-- EXERCISE AIM --
The lines to retype are the one with "- apply for_each_Ok" and all that follow it to the end of the entries below; copy them exactly and nothing else.

● ● ● ●

(** What [derive_profile] returns when it returns a profile. *)
Record profile_spec (kind : ProfileKind) (inputs : PolicyInputs) (p : SandboxProfile) : Prop := {
  ps_native : pp_mode (sp_process p) = Proc.Native ↔ kind = Kind.Native;
  ps_native_granted : kind = Kind.Native → Forall (λ l, allow_native l = true) (layers kind inputs);
  ps_filesystem : ∃ n, narrowest fs_width (layers kind inputs) n ∧ profile_fs_width p = read_only_below n;
  ps_network : narrowest net_width (layers kind inputs) (network_rank (np_mode (sp_network p)));
  ps_environment : ep_clear_and_reinject (sp_environment p) = negb (bool_decide (kind = Kind.Native)) ∧
    ep_hard_deny_exact (sp_environment p) = default_hard_deny_exact ∧
    ep_deny_patterns (sp_environment p) = default_deny_patterns;
  ps_roots : ∀ root, root ∈ fp_writable_roots (sp_filesystem p) ↔
    if bool_decide (kind = Kind.Check) then in_check_build_cache_root inputs = Some root
    else fp_mode (sp_filesystem p) = Fs.WorkspaceWrite ∧
         ∃ grant, in_grant inputs = Some grant ∧ root ∈ gs_write_paths grant;
}.

Lemma granted_roots mode inputs root :
  root ∈ match in_grant inputs with
         | Some grant => if bool_decide (mode = Fs.WorkspaceWrite) && true then gs_write_paths grant else []
         | None => []
         end ↔ mode = Fs.WorkspaceWrite ∧ ∃ grant, in_grant inputs = Some grant ∧ root ∈ gs_write_paths grant.
Proof.
  rewrite andb_true_r. destruct (in_grant inputs) as [grant|].
  - case_bool_decide; [naive_solver|]. split; [by intros ?%not_elem_of_nil|naive_solver].
  - split; [by intros ?%not_elem_of_nil|naive_solver].
Qed.

Lemma derive_profile_spec trust kind inputs :
  match derive_profile trust kind inputs with
  | Ok p => sp_trust_class p = trust ∧ profile_spec kind inputs p
  | Err PolErr.NativeNotAllowed =>
      kind = Kind.Native ∧ Exists (λ l, allow_native l = false) (layers kind inputs)
  | Err PolErr.CheckRequiresCacheRoot => kind = Kind.Check ∧ in_check_build_cache_root inputs = None
  end.
Proof.
  pose proof (narrowest_merged fs_width kind inputs intersect_fs) as Hfs.
  pose proof (narrowest_merged net_width kind inputs intersect_net) as Hnet.
  pose proof (merged_native kind inputs) as Hn. unfold derive_profile. revert Hfs Hnet Hn.
  generalize (merged_bound kind inputs). intros bound Hfs Hnet Hn.
  destruct (decide (kind = Kind.Native)) as [->|Hk].
  - rewrite (bool_decide_eq_true_2 (Kind.Native = Kind.Native)), (bool_decide_eq_false_2 (Kind.Native = Kind.Check)) by done. simpl.
    destruct (allow_native bound) eqn:E; simpl.
    + split; [done|]. pose proof (proj1 Hn eq_refl) as Hall. split; cbn -[bool_decide]; try done.
      * eexists. split; [exact Hfs|apply filesystem_of_bound_rank].
      * intros root. rewrite (bool_decide_eq_false_2 (_ = Kind.Check)) by done. apply granted_roots.
    + split; [done|]. apply (Exists_impl (λ l, ¬ allow_native l = true)); [|by intros l ?%not_true_iff_false].
      apply not_Forall_Exists; [apply _|]. rewrite <- Hn. done.
  - rewrite (bool_decide_eq_false_2 (kind = Kind.Native)) by done. simpl.
    destruct (decide (kind = Kind.Check)) as [->|Hc].
    + rewrite (bool_decide_eq_true_2 (Kind.Check = _)) by done. simpl.
      destruct (in_check_build_cache_root inputs) as [root|] eqn:Er; simpl; [|done].
      split; [done|]. split; cbn -[bool_decide]; try done.
      * eexists. split; [exact Hfs|apply filesystem_of_bound_rank].
      * intros r. rewrite andb_false_r. destruct (in_grant inputs); rewrite Er;
          (split; [by intros ->%list_elem_of_singleton|intros [= ->]; by apply list_elem_of_singleton]).
    + rewrite (bool_decide_eq_false_2 (kind = Kind.Check)) by done. simpl. split; [done|].
      split; cbn -[bool_decide]; try done.
      * eexists. split; [exact Hfs|apply filesystem_of_bound_rank].
      * by rewrite (bool_decide_eq_false_2 (kind = Kind.Native)).
      * intros root. rewrite (bool_decide_eq_false_2 (_ = Kind.Check)) by done. apply granted_roots.
Qed.

(** C28. A profile is the intersection of all layers of governance (platform,
    administrator, agent, session mode, permission grant and the requested kind): its
    file system and network widths are the narrowest of the layers (a bound of
    [Restricted] gives a read-only profile), it runs natively exactly when that was requested,
    and then every layer allows it.  The only writable roots beyond the workspace are the
    granted paths, or the build cache of a check.  The only errors are a native request
    that some layer does not allow, and a check without a cache root. *)
Theorem derived_profile_is_narrowest trust kind inputs :
  (∀ p, derive_profile trust kind inputs = Ok p → sp_trust_class p = trust ∧ profile_spec kind inputs p) ∧
  (derive_profile trust kind inputs = Err PolErr.NativeNotAllowed ↔
   kind = Kind.Native ∧ Exists (λ l, allow_native l = false) (layers kind inputs)) ∧
  (derive_profile trust kind inputs = Err PolErr.CheckRequiresCacheRoot ↔
   kind = Kind.Check ∧ in_check_build_cache_root inputs = None).
Proof.
  pose proof (derive_profile_spec trust kind inputs) as H. destruct (derive_profile trust kind inputs) as [p|[]] eqn:E.
  - split_and!; [by intros ? [= <-]| |].
    + split; [done|]. intros [-> Hex]. destruct H as [_ Hp].
      pose proof (ps_native_granted _ _ _ Hp eq_refl) as Hall.
      apply Exists_exists in Hex as (l & Hl & Hf). rewrite Forall_forall in Hall. by rewrite (Hall l Hl) in Hf.
    + split; [done|]. by intros [-> Hnone]; unfold derive_profile in E; rewrite Hnone in E.
  - destruct H as [-> ?]. naive_solver.
  - destruct H as [-> ?]. naive_solver.
Qed.

(** ** Environment *)

Lemma inherited_lookup policy host names name :
  inherited policy host names !! name =
  if bool_decide (name ∈ names) && negb (is_denied policy name) then host !! name else None.
Proof.
  unfold inherited. induction names as [|n names IH] using rev_ind; [done|].
  rewrite fold_left_app. cbn [fold_left]. revert IH. generalize (fold_left (λ (child : gmap string string) name,
    match host !! name with
    | Some value => if is_denied policy name then child else <[name:=value]> child
    | None => child
    end) names ∅). intros child IH.
  rewrite (bool_decide_ext (name ∈ names ++ [n]) (name = n ∨ name ∈ names))
    by (rewrite elem_of_app, list_elem_of_singleton; tauto).
  destruct (decide (name = n)) as [->|Hne].
  - rewrite (bool_decide_eq_true_2 (n = n ∨ _)) by tauto. simpl.
    destruct (host !! n) eqn:Eh, (is_denied policy n) eqn:Ed; simpl; rewrite ?andb_false_r, ?andb_true_r in IH;
      [done|by rewrite lookup_insert_eq|done|]. rewrite IH. by case_bool_decide.
  - rewrite (bool_decide_ext (name = n ∨ name ∈ names) (name ∈ names)) by tauto. rewrite <- IH.
    destruct (host !! n), (is_denied policy n); [done|by rewrite lookup_insert_ne|done..].
Qed.

Lemma elem_of_btree_keys m name : name ∈ btree_keys m ↔ is_Some (m !! name).
Proof. unfold btree_keys. by rewrite merge_sort_Permutation, elem_of_elements, elem_of_dom. Qed.

Lemma insert_all_lookup entries m name :
  insert_all entries m !! name =
  match list_find (λ e, e.1 = name) (reverse entries) with Some (_, e) => Some e.2 | None => m !! name end.
Proof.
  unfold insert_all. induction entries as [|e entries IH] using rev_ind; [done|].
  rewrite fold_left_app, reverse_app. simpl. case_decide as He.
  - subst. by rewrite lookup_insert_eq.
  - rewrite lookup_insert_ne, IH by done. by destruct (list_find _ _) as [[i p]|].
Qed.

Lemma insert_all_btree m child name :
  insert_all (btree_entries m) child !! name =
  match m !! name with Some v => Some v | None => child !! name end.
Proof.
  rewrite insert_all_lookup. destruct (list_find _ _) as [[i e]|] eqn:E.
  - apply list_find_Some in E as (He & Hn & _). apply list_elem_of_lookup_2 in He.
    rewrite elem_of_reverse in He. unfold btree_entries in He.
    apply list_elem_of_fmap in He as (k & -> & [v Hk]%elem_of_btree_keys). simpl in Hn. subst k. by rewrite Hk.
  - apply list_find_None in E. destruct (m !! name) as [v|] eqn:Em; [|done]. exfalso.
    rewrite Forall_reverse, Forall_forall in E. apply (E (name, v)); [|done].
    unfold btree_entries. apply list_elem_of_fmap. exists name. rewrite Em. split; [done|].
    by apply elem_of_btree_keys; rewrite Em.
Qed.

(** A name the child may take from the host. *)
Definition inheritable (policy : EnvironmentPolicy) (name : string) : bool :=
  if ep_clear_and_reinject policy then ep_inherit_core policy && mem name CORE_ENV_NAMES else true.

Lemma check_override_Ok policy name : check_override policy name = Ok tt ↔
  starts_with AGENDAO_SANDBOX_ENV_PREFIX name = false ∧ is_denied policy name = false.
Proof.
  unfold check_override. destruct (starts_with _ name); [naive_solver|].
  unfold is_denied. case_bool_decide; [naive_solver|]. destruct (if bool_decide _ then _ else _); naive_solver.
Qed.

(** The first key, in the order of the map, that a check refuses. *)
Definition first_refused {E} (check : string → result E unit) (m : gmap string string) (e : E) : Prop :=
  ∃ before name after, btree_keys m = before ++ name :: after ∧
    Forall (λ k, check k = Ok tt) before ∧ check name = Err e.

(** What an environment that was built holds. *)
Record environment_spec (policy : EnvironmentPolicy) (host overrides authority env : gmap string string) : Prop := {
  es_lookup : ∀ name, env !! name =
    match authority !! name with
    | Some v => Some v
    | None => match overrides !! name with
              | Some v => Some v
              | None => if inheritable policy name && negb (is_denied policy name) then host !! name else None
              end
    end;
  es_overrides : ∀ name, is_Some (overrides !! name) →
    starts_with AGENDAO_SANDBOX_ENV_PREFIX name = false ∧ is_denied policy name = false;
  es_authority : ∀ name, is_Some (authority !! name) → starts_with AGENDAO_SANDBOX_ENV_PREFIX name = true;
  es_hard_denied : ∀ name, name ∈ ep_hard_deny_exact policy →
    starts_with AGENDAO_SANDBOX_ENV_PREFIX name = false → env !! name = None;
}.

Lemma build_child_environment_spec policy host overrides authority :
  match build_child_environment policy host overrides authority with
  | Ok env => environment_spec policy host overrides authority env
  | Err e =>
      first_refused (check_override policy) overrides e ∨
      (∀ name, is_Some (overrides !! name) → check_override policy name = Ok tt) ∧
      first_refused check_authority authority e
  end.
Proof.
  unfold build_child_environment.
  destruct (for_each _ (btree_keys overrides)) as [[]|e] eqn:Ho; simpl; [|left; by apply for_each_Err].
  apply for_each_Ok in Ho. rewrite Forall_forall in Ho.
  assert (Hover : ∀ name, is_Some (overrides !! name) → check_override policy name = Ok tt)
    by (intros name Hn%elem_of_btree_keys; by apply Ho).
  destruct (for_each _ (btree_keys authority)) as [[]|e] eqn:Ha; simpl; [|right; split; [done|by apply for_each_Err]].
  apply for_each_Ok in Ha. rewrite Forall_forall in Ha.
  assert (Hauth : ∀ name, is_Some (authority !! name) → starts_with AGENDAO_SANDBOX_ENV_PREFIX name = true).
  { intros name Hn%elem_of_btree_keys. specialize (Ha name Hn). unfold check_authority in Ha.
    by destruct (starts_with _ name). }
  match goal with |- environment_spec _ _ _ _ ?env => assert (Hlook : ∀ name, env !! name =
     match authority !! name with
     | Some v => Some v
     | None => match overrides !! name with
               | Some v => Some v
               | None => if inheritable policy name && negb (is_denied policy name) then host !! name else None
               end
     end) end.
  { intros name. rewrite !insert_all_btree. destruct (authority !! name), (overrides !! name); try done.
    unfold inheritable, mem. destruct (ep_clear_and_reinject policy).
    - destruct (ep_inherit_core policy); [apply inherited_lookup|done].
    - rewrite inherited_lookup. simpl. case_bool_decide as Hin; [done|].
      rewrite elem_of_btree_keys, <- eq_None_not_Some in Hin. rewrite Hin. by destruct (is_denied _ _). }
  split; [done| |done|].
  - intros name Hn. by apply check_override_Ok, Hover.
  - intros name Hd Hp. rewrite Hlook.
    assert (Hden : is_denied policy name = true) by (unfold is_denied; by rewrite bool_decide_eq_true_2).
    destruct (authority !! name) eqn:E1; [by rewrite Hauth in Hp by eauto|].
    destruct (overrides !! name) eqn:E2; [|by rewrite Hden, andb_false_r].
    destruct (proj1 (check_override_Ok policy name)) as [_ Hf]; [by apply Hover; eauto|congruence].
Qed.

(** The environment of a child has, for every name, the authority's value, else the
    override, else the host's value if the name may be inherited (a core name in a
    contained run) and is not denied; no override is denied or reserved, and no hard-denied name
    without the authority's prefix is ever in it.  It fails exactly on the first
    override, or else the first authority key, that is refused. *)
Lemma child_environment_is_screened policy host overrides authority :
  (∀ env, build_child_environment policy host overrides authority = Ok env →
     environment_spec policy host overrides authority env) ∧
  (∀ e, build_child_environment policy host overrides authority = Err e ↔
     first_refused (check_override policy) overrides e ∨
     (∀ name, is_Some (overrides !! name) → check_override policy name = Ok tt) ∧
     first_refused check_authority authority e).
Proof.
  split; [intros env E; pose proof (build_child_environment_spec policy host overrides authority) as H; by rewrite E in H|].
  intros e. unfold build_child_environment, first_refused. rewrite <- !for_each_Err.
  destruct (for_each _ (btree_keys overrides)) as [[]|e1] eqn:Ho; simpl.
  - apply for_each_Ok in Ho. rewrite Forall_forall in Ho.
    assert (∀ name, is_Some (overrides !! name) → check_override policy name = Ok tt)
      by (intros name Hn%elem_of_btree_keys; by apply Ho).
    destruct (for_each _ (btree_keys authority)) as [[]|e2]; simpl; naive_solver.
  - split; [naive_solver|]. intros [?|[Hall _]]; [naive_solver|]. exfalso.
    apply for_each_Err in Ho as (l & x & l' & Hx & _ & Hc). rewrite Hall in Hc; [done|].
    apply elem_of_btree_keys. rewrite Hx, elem_of_app. right. by left.
Qed.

● ● ● ●

-- SOLVED EXERCISE --
  - apply for_each_Ok in Ho. rewrite Forall_forall in Ho.
    assert (∀ name, is_Some (overrides !! name) → check_override policy name = Ok tt)
      by (intros name Hn%elem_of_btree_keys; by apply Ho).
    destruct (for_each _ (btree_keys authority)) as [[]|e2]; simpl; naive_solver.
  - split; [naive_solver|]. intros [?|[Hall _]]; [naive_solver|]. exfalso.
    apply for_each_Err in Ho as (l & x & l' & Hx & _ & Hc). rewrite Hall in Hc; [done|].
    apply elem_of_btree_keys. rewrite Hx, elem_of_app. right. by left.
Qed.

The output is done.